After 91 years, New York City’s Cabaret Law looks to finally come down and allow people to legally dance in all the city’s bars and restaurants. The vote officially happens on Tuesday (10/31) but Rafael Espinal, who has been behind the repeal movement (and the Nightlife Commission) told The New York Times that he has the 26 votes needed to repeal the law. “It’s over,” he said of the law. More from the Times:

Mr. Espinal said he found a groundswell of support for a repeal in Bushwick this year. At a town-hall meeting about night life initiatives at Market Hotel this spring, advocates immediately steered the conversation toward the Cabaret Law. “We came in sort of as a flash mob,” said John Barclay, who runs Bossa Nova Civic Club in Bushwick, which does not have a cabaret license.
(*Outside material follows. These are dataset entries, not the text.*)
(* ===== verification/_CoqProject ===== *)
-Q . S2P
Prelude.v
Text.v
Domain.v
Ambient.v
EngineState.v
Pots.v
Engine.v
EngineInv.v
Dealing.v
EngineRun.v
ShowdownEval.v
PassivePlay.v
EngineProps.v
LedgerStore.v
LedgerProps.v
AuditStore.v
Settlement.v
SettlementPlans.v
SettlementService.v
JsonRpc.v
AgentAuth.v
AgentAuthProps.v
EvmWallet.v
ChainWatcher.v
ChainWatcherProps.v
SettlementProps.v
Orchestrator.v
AutoSettlement.v
SettlementFlow.v
SeatCrypto.v
SeatCryptoProps.v
TableService.v
RoomLogic.v
RoomDemo.v
RoomProps.v
RoomTurns.v
GatewayTypes.v
GatewayLimits.v
GatewayHandlers.v
GatewayLimitsProps.v
EventBusProps.v
GatewayProps.v
RoomHandles.v
RoomService.v
RoomHandlesProps.v
RoomServiceProps.v
RoomRequests.v
SettlementRooms.v
RoomWalletProps.v
RoomAuth.v
AppSinks.v
AppSinksProps.v
AgentSdk.v
AgentClient.v
AgentRuntime.v
AgentRuntimeProps.v
OpsHttp.v
OpsHttpProps.v
OutboxProps.v
SeatClient.v
SeatClientProps.v
Postgres.v
LedgerPostgres.v
LedgerPostgresProps.v
AuditPostgres.v
AuditPostgresProps.v
SettlementRoomsProps.v
LocalDemo.v
LocalDemoProps.v
Startup.v
StartupProps.v
HeadlessClient.v
DomainJson.v
EventDelivery.v
Testing.v
GameTests.v
RoomTests.v
AppTests.v
ServiceTests.v
ClientTests.v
Andrew Muchmore, a lawyer and bar owner, filed a still-pending lawsuit against the city after his bar, Muchmore’s, in Williamsburg, Brooklyn, was slapped with a cabaret violation in 2013 by a police officer who spotted people “swaying” at a rock show while investigating a noise complaint, Mr. Muchmore said. His legal argument focused on how the law limits the type of music venues can feature, infringing freedom of expression, and a decision by the judge early in the case indicated a possibility that the law could be invalidated on First Amendment grounds.

“We couldn’t have entire genres — Latin music of any kind, electronic. We had to censor our music to make sure no one danced,” he said.

The Cabaret Law, which many believe was designed to target jazz clubs in Harlem, was enacted in 1926 and has been enforced to varying degrees since. Rudy Giuliani began using it to shut down clubs in the 1990s as part of his campaign to “clean up” the city. Currently, out of some 25,000 bars, clubs and restaurants in NYC, only 97 have a cabaret license.

This should make Halloween parties — like the opening of new Bushwick club Elsewhere — all the more festive.